● Saved data entries

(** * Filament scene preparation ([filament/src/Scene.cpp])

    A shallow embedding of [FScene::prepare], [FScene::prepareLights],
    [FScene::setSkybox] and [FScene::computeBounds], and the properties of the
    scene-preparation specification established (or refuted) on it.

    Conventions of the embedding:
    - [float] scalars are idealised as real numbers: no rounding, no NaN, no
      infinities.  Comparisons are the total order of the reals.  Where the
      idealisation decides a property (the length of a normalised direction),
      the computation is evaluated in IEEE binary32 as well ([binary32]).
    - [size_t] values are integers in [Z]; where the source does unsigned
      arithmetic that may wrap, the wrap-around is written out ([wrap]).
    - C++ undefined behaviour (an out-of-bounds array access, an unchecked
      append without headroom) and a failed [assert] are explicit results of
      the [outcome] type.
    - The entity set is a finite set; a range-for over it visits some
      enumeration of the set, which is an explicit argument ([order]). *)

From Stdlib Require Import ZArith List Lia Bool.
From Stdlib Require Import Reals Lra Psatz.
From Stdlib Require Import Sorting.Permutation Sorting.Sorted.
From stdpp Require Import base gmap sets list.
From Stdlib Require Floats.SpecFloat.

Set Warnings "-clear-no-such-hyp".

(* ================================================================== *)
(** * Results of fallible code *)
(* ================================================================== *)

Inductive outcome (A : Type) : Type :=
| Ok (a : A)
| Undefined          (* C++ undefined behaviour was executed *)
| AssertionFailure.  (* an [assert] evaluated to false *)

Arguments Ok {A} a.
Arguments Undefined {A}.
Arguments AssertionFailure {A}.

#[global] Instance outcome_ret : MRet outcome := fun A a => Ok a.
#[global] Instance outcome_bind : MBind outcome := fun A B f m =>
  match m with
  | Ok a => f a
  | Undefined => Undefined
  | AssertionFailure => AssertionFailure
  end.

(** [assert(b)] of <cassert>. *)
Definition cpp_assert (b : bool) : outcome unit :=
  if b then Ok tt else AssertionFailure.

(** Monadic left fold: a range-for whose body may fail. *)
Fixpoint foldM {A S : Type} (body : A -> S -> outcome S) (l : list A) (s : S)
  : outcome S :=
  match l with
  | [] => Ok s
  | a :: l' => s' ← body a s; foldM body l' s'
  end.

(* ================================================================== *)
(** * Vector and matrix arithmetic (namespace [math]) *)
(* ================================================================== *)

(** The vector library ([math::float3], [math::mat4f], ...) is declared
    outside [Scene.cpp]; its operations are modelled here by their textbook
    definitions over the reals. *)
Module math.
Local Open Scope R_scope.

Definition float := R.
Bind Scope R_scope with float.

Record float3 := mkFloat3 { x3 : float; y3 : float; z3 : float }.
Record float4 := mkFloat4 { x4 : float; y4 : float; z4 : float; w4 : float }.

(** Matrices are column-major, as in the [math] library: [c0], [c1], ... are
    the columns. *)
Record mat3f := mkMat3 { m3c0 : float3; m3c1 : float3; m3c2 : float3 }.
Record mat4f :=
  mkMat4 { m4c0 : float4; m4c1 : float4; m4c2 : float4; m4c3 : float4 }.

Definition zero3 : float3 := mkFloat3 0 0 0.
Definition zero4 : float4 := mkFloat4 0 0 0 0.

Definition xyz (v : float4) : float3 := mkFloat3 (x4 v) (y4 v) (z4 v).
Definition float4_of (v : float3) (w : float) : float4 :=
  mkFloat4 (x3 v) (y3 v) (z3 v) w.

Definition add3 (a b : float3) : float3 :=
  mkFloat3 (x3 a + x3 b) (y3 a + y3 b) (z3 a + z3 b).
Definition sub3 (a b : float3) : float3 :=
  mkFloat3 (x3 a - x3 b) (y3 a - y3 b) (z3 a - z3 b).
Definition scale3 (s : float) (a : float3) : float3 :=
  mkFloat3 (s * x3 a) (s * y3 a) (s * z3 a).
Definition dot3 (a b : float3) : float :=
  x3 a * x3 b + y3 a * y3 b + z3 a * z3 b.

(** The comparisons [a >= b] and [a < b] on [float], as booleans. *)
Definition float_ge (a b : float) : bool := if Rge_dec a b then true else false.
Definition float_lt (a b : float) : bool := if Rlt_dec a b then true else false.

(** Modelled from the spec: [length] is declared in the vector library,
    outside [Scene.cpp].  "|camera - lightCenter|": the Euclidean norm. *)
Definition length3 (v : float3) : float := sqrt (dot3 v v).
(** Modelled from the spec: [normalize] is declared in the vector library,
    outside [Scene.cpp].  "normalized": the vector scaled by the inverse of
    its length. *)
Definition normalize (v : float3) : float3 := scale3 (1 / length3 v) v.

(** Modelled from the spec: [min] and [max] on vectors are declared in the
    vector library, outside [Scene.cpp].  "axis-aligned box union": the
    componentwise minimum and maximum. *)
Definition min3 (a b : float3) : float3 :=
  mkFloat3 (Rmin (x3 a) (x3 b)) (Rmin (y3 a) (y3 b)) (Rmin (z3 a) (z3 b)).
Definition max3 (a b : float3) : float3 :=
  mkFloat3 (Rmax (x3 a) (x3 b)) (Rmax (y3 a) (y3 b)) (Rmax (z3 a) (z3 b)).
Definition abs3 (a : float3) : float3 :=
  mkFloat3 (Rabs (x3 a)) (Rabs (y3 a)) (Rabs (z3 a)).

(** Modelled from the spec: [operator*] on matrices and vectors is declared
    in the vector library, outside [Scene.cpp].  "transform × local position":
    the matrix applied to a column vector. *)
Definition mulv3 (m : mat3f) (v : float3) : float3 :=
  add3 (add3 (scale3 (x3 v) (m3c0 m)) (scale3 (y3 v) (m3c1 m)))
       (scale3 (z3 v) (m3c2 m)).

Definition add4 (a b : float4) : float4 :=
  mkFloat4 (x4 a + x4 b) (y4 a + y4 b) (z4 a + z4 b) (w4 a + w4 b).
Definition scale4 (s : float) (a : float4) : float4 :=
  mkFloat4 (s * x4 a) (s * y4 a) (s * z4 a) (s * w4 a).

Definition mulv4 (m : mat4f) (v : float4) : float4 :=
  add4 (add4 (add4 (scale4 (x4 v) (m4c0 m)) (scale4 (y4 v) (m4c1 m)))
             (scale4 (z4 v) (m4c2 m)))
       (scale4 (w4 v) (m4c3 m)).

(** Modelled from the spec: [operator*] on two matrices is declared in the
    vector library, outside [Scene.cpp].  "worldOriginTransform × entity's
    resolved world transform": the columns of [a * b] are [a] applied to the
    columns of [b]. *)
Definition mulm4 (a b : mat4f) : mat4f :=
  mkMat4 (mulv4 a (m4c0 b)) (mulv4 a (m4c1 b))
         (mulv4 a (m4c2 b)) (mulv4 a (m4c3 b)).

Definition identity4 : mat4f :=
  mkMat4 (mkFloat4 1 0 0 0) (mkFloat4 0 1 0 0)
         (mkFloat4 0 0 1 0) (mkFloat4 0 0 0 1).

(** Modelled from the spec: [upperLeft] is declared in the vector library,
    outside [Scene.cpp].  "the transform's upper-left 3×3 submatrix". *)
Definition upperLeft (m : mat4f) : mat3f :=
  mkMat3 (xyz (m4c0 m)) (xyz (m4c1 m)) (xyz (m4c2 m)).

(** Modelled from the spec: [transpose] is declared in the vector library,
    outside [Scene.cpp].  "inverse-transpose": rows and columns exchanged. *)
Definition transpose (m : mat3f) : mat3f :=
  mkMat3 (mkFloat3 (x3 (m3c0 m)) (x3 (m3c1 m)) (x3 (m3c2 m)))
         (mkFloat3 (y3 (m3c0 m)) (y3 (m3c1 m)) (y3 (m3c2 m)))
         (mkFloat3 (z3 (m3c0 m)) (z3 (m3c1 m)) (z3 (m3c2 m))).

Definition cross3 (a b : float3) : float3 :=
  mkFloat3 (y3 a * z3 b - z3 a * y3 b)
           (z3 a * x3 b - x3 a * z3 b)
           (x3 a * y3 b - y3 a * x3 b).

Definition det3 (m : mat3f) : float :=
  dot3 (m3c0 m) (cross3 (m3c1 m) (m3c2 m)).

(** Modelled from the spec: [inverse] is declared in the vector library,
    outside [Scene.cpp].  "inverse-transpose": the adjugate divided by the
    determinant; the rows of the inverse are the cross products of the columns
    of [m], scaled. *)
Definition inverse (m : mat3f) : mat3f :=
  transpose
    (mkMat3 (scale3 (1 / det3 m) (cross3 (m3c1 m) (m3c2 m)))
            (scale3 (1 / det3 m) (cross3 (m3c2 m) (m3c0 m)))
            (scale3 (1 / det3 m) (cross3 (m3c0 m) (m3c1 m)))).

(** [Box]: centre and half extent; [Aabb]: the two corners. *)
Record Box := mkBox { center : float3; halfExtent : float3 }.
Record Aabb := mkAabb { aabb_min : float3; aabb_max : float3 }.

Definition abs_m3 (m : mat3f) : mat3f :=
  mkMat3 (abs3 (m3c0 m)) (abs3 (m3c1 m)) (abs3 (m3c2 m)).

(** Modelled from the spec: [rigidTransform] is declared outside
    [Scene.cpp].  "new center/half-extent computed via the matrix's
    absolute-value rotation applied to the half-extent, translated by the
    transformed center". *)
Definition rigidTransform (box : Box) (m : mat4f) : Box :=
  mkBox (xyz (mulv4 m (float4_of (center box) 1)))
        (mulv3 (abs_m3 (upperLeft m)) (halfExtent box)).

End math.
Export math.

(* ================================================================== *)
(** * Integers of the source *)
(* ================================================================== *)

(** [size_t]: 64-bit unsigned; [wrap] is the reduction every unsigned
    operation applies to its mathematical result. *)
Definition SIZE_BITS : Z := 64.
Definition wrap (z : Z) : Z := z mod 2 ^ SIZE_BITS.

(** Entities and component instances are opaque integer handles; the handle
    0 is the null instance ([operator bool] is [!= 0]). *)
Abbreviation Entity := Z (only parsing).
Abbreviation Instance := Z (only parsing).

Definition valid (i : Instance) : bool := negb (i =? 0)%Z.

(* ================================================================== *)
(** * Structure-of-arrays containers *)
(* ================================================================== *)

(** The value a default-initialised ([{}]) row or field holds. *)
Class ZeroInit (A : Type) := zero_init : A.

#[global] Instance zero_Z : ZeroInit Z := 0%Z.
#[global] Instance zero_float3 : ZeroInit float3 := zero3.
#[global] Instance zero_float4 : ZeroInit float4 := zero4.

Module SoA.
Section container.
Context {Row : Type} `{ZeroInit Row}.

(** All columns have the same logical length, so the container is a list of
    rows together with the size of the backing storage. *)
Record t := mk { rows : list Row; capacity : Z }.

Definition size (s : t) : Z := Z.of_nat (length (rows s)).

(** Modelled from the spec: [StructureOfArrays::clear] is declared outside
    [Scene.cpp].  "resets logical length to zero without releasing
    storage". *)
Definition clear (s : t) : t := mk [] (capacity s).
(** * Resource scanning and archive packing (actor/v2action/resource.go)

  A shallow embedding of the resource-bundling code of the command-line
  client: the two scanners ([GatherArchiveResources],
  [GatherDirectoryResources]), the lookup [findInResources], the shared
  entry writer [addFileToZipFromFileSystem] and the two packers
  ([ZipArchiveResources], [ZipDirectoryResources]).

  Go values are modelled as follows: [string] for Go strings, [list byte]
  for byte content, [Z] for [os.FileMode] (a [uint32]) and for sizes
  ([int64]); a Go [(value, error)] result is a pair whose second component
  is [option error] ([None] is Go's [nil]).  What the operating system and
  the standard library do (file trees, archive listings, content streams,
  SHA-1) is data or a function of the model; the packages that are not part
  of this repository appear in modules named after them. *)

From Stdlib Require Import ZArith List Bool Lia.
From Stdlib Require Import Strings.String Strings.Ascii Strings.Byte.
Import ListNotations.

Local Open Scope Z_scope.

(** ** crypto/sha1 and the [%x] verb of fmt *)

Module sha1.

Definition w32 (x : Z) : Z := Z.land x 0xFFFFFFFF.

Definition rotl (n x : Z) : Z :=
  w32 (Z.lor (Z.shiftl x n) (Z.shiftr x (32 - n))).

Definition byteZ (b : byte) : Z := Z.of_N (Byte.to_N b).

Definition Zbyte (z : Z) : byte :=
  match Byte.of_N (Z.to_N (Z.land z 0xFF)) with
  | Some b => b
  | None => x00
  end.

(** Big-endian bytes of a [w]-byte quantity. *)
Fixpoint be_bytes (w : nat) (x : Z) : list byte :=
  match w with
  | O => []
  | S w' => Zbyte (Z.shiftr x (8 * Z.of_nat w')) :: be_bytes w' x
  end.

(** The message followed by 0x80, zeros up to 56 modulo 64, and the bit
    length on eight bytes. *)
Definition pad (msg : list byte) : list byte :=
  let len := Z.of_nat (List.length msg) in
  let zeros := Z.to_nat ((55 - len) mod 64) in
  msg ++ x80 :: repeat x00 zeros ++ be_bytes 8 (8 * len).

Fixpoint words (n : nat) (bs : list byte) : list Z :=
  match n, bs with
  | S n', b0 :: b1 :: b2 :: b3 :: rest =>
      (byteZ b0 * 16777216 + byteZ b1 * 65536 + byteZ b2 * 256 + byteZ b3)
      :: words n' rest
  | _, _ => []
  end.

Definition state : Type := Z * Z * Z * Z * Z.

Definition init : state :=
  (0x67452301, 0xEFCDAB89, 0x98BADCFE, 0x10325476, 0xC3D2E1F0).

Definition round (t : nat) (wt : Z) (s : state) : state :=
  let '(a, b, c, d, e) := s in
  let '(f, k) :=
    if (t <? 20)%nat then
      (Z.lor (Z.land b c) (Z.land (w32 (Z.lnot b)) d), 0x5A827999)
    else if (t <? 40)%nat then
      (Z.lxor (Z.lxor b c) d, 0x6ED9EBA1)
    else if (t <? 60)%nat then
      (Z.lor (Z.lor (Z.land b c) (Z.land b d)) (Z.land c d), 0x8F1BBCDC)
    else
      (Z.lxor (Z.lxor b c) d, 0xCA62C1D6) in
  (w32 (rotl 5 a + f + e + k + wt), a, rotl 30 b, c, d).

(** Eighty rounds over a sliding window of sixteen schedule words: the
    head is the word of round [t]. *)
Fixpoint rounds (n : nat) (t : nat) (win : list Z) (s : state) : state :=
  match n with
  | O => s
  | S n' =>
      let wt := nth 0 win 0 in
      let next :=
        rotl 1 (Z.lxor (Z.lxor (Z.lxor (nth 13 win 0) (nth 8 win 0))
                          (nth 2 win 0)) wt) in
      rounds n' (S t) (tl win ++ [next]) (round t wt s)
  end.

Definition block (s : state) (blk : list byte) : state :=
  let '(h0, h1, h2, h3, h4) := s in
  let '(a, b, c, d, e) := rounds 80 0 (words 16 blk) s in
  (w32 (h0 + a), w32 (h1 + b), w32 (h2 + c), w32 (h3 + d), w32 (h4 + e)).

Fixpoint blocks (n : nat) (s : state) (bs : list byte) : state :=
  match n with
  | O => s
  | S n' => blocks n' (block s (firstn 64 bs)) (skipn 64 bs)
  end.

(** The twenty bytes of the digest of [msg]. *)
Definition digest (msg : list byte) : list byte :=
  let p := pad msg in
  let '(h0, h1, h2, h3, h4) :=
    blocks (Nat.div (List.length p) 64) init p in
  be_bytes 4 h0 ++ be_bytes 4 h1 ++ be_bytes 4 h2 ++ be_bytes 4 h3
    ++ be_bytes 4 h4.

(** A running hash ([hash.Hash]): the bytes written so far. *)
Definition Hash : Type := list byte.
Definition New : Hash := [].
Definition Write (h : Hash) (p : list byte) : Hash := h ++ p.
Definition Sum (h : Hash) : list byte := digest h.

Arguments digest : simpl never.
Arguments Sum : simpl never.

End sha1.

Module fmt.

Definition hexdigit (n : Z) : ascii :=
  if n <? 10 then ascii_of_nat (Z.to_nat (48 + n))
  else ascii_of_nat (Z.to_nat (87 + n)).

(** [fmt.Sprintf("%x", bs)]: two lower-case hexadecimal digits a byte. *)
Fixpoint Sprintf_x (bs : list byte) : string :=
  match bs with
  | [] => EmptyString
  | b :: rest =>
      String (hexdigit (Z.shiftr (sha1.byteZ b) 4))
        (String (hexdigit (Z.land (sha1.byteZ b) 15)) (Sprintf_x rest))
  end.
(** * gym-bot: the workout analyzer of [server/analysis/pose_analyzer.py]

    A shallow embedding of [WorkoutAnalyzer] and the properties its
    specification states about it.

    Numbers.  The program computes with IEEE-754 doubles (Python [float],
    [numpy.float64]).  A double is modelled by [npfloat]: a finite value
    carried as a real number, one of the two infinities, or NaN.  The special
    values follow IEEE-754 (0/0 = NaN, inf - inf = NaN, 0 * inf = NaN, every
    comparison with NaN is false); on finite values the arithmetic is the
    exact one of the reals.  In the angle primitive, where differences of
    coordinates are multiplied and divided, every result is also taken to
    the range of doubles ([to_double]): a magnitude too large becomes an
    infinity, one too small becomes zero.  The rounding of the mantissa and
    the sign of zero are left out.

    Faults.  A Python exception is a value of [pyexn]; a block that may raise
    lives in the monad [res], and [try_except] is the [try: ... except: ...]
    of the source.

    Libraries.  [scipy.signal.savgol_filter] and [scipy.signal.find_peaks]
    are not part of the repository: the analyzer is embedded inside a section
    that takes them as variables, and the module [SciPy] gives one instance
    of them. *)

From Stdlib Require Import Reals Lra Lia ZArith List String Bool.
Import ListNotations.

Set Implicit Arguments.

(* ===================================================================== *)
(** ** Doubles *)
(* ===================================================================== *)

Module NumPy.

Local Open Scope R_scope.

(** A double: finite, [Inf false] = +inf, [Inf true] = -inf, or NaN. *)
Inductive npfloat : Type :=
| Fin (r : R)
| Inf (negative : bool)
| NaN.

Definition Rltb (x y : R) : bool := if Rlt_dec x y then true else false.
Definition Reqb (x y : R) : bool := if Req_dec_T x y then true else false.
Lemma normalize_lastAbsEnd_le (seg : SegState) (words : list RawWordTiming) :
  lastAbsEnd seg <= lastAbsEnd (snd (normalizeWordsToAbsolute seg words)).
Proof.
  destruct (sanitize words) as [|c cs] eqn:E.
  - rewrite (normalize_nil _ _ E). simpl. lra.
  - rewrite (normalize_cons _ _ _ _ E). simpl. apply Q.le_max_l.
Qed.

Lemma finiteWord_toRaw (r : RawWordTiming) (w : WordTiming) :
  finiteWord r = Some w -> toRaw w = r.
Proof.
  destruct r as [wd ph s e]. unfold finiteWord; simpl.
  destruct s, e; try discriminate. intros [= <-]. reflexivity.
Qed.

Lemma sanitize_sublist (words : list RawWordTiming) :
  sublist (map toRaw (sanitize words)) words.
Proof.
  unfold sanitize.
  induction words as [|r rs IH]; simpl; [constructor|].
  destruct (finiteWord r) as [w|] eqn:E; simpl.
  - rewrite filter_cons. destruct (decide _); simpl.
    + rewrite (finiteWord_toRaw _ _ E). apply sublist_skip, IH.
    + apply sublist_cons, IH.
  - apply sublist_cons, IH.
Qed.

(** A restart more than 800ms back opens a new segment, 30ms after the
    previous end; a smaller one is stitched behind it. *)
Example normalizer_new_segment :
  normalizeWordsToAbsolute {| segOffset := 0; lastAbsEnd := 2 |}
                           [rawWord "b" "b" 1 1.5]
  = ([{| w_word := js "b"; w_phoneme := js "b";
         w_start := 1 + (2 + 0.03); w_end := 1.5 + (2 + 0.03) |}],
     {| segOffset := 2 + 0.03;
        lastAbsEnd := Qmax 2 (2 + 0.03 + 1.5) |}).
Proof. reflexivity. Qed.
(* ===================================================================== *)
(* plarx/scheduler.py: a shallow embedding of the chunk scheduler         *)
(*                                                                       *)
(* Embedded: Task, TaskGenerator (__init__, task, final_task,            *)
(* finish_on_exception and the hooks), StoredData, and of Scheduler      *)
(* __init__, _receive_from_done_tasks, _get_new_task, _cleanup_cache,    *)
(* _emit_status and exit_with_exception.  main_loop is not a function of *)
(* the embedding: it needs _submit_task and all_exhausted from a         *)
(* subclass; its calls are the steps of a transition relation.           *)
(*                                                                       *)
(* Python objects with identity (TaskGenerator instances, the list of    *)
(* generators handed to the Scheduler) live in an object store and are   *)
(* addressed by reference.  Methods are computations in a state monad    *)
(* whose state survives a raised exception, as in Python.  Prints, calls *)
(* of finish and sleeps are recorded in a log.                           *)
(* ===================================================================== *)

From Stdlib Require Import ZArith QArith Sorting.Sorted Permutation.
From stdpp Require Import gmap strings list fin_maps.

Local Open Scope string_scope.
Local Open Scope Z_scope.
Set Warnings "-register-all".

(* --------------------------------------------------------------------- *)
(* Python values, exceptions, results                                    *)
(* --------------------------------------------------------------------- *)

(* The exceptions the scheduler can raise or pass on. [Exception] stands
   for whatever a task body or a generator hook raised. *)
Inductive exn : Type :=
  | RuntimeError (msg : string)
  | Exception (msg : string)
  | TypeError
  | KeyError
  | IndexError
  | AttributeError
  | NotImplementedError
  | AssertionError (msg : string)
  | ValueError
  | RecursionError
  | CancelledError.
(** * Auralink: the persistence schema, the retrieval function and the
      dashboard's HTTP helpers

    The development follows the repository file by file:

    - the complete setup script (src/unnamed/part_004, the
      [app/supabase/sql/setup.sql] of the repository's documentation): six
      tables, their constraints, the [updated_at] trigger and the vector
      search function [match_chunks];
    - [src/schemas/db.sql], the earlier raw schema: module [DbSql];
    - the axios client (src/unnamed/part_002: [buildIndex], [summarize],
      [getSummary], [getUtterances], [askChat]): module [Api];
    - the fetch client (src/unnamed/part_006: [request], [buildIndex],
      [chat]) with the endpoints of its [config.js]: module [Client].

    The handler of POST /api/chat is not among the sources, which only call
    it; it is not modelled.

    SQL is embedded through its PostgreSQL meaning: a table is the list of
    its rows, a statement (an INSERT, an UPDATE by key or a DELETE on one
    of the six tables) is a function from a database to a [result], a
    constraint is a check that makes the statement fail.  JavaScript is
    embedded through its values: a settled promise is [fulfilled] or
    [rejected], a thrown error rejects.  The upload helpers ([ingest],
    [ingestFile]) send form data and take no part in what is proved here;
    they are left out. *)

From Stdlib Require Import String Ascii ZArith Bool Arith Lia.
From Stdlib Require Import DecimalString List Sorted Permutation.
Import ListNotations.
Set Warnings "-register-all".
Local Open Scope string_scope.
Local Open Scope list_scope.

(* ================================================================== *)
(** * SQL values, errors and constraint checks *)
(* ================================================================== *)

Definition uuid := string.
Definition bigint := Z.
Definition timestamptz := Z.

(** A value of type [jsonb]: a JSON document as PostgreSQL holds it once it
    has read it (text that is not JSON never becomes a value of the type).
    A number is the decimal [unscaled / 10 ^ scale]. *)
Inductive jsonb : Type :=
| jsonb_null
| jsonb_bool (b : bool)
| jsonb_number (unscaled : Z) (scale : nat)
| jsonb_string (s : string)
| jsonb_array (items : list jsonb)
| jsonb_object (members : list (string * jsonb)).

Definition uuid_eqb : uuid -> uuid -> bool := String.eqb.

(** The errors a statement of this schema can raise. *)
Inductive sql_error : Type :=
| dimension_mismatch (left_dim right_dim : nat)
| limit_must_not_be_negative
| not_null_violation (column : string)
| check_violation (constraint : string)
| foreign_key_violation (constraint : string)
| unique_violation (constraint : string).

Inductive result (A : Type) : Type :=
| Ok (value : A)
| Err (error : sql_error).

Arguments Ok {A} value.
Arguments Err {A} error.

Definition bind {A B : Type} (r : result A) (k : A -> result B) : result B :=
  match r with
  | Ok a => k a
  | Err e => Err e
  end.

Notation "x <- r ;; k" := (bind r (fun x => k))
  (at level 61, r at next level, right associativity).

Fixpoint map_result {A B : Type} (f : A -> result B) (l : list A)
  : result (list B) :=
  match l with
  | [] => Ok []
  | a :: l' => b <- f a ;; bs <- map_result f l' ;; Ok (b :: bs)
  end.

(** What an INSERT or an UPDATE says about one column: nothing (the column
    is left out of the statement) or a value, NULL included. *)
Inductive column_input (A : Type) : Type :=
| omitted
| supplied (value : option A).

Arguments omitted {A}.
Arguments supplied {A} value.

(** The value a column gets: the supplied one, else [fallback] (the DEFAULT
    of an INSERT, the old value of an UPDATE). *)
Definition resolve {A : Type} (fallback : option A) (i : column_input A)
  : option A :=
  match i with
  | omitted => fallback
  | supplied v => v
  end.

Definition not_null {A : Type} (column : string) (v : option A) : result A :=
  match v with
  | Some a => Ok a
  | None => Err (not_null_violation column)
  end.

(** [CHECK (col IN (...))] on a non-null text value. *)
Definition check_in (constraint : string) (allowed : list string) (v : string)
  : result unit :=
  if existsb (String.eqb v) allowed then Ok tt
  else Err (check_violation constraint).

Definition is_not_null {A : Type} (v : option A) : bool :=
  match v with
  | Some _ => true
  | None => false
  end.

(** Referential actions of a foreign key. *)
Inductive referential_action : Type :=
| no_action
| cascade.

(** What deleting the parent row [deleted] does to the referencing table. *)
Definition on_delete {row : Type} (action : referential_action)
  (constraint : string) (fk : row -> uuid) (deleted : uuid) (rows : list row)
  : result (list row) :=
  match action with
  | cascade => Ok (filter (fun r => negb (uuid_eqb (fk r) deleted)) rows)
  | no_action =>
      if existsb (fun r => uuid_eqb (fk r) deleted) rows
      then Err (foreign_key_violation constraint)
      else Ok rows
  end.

● Exercise objective
An exact copy of the data is needed, running from its first line through the line that holds "enumeration of the", and nothing beyond that.

● Your response
(** * Filament scene preparation ([filament/src/Scene.cpp])

    A shallow embedding of [FScene::prepare], [FScene::prepareLights],
    [FScene::setSkybox] and [FScene::computeBounds], and the properties of the
    scene-preparation specification established (or refuted) on it.

    Conventions of the embedding:
    - [float] scalars are idealised as real numbers: no rounding, no NaN, no
      infinities.  Comparisons are the total order of the reals.  Where the
      idealisation decides a property (the length of a normalised direction),
      the computation is evaluated in IEEE binary32 as well ([binary32]).
    - [size_t] values are integers in [Z]; where the source does unsigned
      arithmetic that may wrap, the wrap-around is written out ([wrap]).
    - C++ undefined behaviour (an out-of-bounds array access, an unchecked
      append without headroom) and a failed [assert] are explicit results of
      the [outcome] type.
    - The entity set is a finite set; a range-for over it visits some
      enumeration of the set, which is an explicit argument ([order]). *)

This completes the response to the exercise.